→ **INSTRUCTIONS TO FOLLOW**
Word for word, print every entry below.

→ **MATERIALS PROVIDED**
======
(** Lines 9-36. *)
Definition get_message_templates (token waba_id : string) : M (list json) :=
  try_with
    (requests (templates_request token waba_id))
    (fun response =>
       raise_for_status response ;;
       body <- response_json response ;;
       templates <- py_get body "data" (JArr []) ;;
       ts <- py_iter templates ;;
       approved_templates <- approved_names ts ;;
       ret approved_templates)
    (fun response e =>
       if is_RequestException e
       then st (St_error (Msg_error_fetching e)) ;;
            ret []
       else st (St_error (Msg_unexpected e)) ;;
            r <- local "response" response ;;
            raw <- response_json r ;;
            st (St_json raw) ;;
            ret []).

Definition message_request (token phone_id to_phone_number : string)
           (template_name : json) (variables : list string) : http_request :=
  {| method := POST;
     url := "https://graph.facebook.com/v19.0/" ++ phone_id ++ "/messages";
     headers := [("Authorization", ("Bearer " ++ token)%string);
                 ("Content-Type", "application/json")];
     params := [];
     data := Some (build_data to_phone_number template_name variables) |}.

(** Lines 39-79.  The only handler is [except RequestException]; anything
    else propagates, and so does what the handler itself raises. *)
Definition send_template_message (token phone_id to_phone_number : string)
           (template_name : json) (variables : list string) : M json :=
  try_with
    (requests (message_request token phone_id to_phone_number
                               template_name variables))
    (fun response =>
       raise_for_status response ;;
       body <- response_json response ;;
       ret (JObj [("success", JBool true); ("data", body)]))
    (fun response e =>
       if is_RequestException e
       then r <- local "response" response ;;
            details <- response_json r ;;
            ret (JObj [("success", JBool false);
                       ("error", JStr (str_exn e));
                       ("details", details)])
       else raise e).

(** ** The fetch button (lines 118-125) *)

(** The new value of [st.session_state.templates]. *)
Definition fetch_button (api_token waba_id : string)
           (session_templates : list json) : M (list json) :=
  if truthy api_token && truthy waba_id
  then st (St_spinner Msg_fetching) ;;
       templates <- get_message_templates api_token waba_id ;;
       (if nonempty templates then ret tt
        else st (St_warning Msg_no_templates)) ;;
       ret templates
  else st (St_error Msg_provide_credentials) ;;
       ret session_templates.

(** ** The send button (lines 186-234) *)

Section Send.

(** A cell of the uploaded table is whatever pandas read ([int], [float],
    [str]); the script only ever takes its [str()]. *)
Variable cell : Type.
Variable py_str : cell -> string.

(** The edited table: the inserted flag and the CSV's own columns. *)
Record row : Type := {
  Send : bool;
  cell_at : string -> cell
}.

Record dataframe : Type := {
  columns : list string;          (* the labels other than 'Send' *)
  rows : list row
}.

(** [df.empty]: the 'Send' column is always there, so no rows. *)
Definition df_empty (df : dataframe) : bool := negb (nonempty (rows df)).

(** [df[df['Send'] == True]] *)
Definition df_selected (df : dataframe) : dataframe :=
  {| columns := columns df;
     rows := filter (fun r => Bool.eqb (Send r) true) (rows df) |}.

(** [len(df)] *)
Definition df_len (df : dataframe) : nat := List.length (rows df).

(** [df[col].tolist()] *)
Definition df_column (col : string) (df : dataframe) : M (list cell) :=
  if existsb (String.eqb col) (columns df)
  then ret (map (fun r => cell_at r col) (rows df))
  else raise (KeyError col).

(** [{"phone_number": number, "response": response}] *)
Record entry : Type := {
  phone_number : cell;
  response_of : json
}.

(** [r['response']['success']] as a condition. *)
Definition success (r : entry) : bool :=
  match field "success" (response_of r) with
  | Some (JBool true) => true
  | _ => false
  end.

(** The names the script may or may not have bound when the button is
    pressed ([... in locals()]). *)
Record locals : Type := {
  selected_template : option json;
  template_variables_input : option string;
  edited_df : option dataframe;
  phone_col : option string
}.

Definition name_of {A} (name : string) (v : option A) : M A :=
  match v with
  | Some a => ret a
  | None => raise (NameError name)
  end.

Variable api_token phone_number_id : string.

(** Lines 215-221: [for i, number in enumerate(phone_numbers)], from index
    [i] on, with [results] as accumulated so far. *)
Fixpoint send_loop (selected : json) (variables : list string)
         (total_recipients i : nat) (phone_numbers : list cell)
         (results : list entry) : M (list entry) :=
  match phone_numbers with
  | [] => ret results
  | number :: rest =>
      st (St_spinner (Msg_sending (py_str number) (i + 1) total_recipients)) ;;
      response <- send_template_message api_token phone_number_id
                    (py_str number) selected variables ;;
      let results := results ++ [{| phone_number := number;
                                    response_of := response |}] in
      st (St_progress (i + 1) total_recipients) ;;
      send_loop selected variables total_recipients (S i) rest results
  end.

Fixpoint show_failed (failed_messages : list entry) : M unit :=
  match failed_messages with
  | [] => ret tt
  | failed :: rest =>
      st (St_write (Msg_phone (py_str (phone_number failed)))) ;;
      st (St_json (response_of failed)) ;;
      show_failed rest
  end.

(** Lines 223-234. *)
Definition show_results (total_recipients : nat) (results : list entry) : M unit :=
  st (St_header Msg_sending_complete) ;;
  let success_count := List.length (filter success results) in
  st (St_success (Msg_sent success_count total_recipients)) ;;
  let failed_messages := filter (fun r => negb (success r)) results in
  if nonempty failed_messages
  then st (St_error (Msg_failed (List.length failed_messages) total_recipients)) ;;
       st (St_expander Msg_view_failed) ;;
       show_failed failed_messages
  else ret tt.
======
→ **TASK ANSWER**
(** Lines 9-36. *)
Definition get_message_templates (token waba_id : string) : M (list json) :=
  try_with
    (requests (templates_request token waba_id))
    (fun response =>
       raise_for_status response ;;
       body <- response_json response ;;
       templates <- py_get body "data" (JArr []) ;;
       ts <- py_iter templates ;;
       approved_templates <- approved_names ts ;;
       ret approved_templates)
    (fun response e =>
       if is_RequestException e
       then st (St_error (Msg_error_fetching e)) ;;
            ret []
       else st (St_error (Msg_unexpected e)) ;;
            r <- local "response" response ;;
            raw <- response_json r ;;
            st (St_json raw) ;;
            ret []).

Definition message_request (token phone_id to_phone_number : string)
           (template_name : json) (variables : list string) : http_request :=
  {| method := POST;
     url := "https://graph.facebook.com/v19.0/" ++ phone_id ++ "/messages";
     headers := [("Authorization", ("Bearer " ++ token)%string);
                 ("Content-Type", "application/json")];
     params := [];
     data := Some (build_data to_phone_number template_name variables) |}.

(** Lines 39-79.  The only handler is [except RequestException]; anything
    else propagates, and so does what the handler itself raises. *)
Definition send_template_message (token phone_id to_phone_number : string)
           (template_name : json) (variables : list string) : M json :=
  try_with
    (requests (message_request token phone_id to_phone_number
                               template_name variables))
    (fun response =>
       raise_for_status response ;;
       body <- response_json response ;;
       ret (JObj [("success", JBool true); ("data", body)]))
    (fun response e =>
       if is_RequestException e
       then r <- local "response" response ;;
            details <- response_json r ;;
            ret (JObj [("success", JBool false);
                       ("error", JStr (str_exn e));
                       ("details", details)])
       else raise e).

(** ** The fetch button (lines 118-125) *)

(** The new value of [st.session_state.templates]. *)
Definition fetch_button (api_token waba_id : string)
           (session_templates : list json) : M (list json) :=
  if truthy api_token && truthy waba_id
  then st (St_spinner Msg_fetching) ;;
       templates <- get_message_templates api_token waba_id ;;
       (if nonempty templates then ret tt
        else st (St_warning Msg_no_templates)) ;;
       ret templates
  else st (St_error Msg_provide_credentials) ;;
       ret session_templates.

(** ** The send button (lines 186-234) *)

Section Send.

(** A cell of the uploaded table is whatever pandas read ([int], [float],
    [str]); the script only ever takes its [str()]. *)
Variable cell : Type.
Variable py_str : cell -> string.

(** The edited table: the inserted flag and the CSV's own columns. *)
Record row : Type := {
  Send : bool;
  cell_at : string -> cell
}.

Record dataframe : Type := {
  columns : list string;          (* the labels other than 'Send' *)
  rows : list row
}.

(** [df.empty]: the 'Send' column is always there, so no rows. *)
Definition df_empty (df : dataframe) : bool := negb (nonempty (rows df)).

(** [df[df['Send'] == True]] *)
Definition df_selected (df : dataframe) : dataframe :=
  {| columns := columns df;
     rows := filter (fun r => Bool.eqb (Send r) true) (rows df) |}.

(** [len(df)] *)
Definition df_len (df : dataframe) : nat := List.length (rows df).

(** [df[col].tolist()] *)
Definition df_column (col : string) (df : dataframe) : M (list cell) :=
  if existsb (String.eqb col) (columns df)
  then ret (map (fun r => cell_at r col) (rows df))
  else raise (KeyError col).

(** [{"phone_number": number, "response": response}] *)
Record entry : Type := {
  phone_number : cell;
  response_of : json
}.

(** [r['response']['success']] as a condition. *)
Definition success (r : entry) : bool :=
  match field "success" (response_of r) with
  | Some (JBool true) => true
  | _ => false
  end.

(** The names the script may or may not have bound when the button is
    pressed ([... in locals()]). *)
Record locals : Type := {
  selected_template : option json;
  template_variables_input : option string;
  edited_df : option dataframe;
  phone_col : option string
}.

Definition name_of {A} (name : string) (v : option A) : M A :=
  match v with
  | Some a => ret a
  | None => raise (NameError name)
  end.

Variable api_token phone_number_id : string.

(** Lines 215-221: [for i, number in enumerate(phone_numbers)], from index
    [i] on, with [results] as accumulated so far. *)
Fixpoint send_loop (selected : json) (variables : list string)
         (total_recipients i : nat) (phone_numbers : list cell)
         (results : list entry) : M (list entry) :=
  match phone_numbers with
  | [] => ret results
  | number :: rest =>
      st (St_spinner (Msg_sending (py_str number) (i + 1) total_recipients)) ;;
      response <- send_template_message api_token phone_number_id
                    (py_str number) selected variables ;;
      let results := results ++ [{| phone_number := number;
                                    response_of := response |}] in
      st (St_progress (i + 1) total_recipients) ;;
      send_loop selected variables total_recipients (S i) rest results
  end.

Fixpoint show_failed (failed_messages : list entry) : M unit :=
  match failed_messages with
  | [] => ret tt
  | failed :: rest =>
      st (St_write (Msg_phone (py_str (phone_number failed)))) ;;
      st (St_json (response_of failed)) ;;
      show_failed rest
  end.

(** Lines 223-234. *)
Definition show_results (total_recipients : nat) (results : list entry) : M unit :=
  st (St_header Msg_sending_complete) ;;
  let success_count := List.length (filter success results) in
  st (St_success (Msg_sent success_count total_recipients)) ;;
  let failed_messages := filter (fun r => negb (success r)) results in
  if nonempty failed_messages
  then st (St_error (Msg_failed (List.length failed_messages) total_recipients)) ;;
       st (St_expander Msg_view_failed) ;;
       show_failed failed_messages
  else ret tt.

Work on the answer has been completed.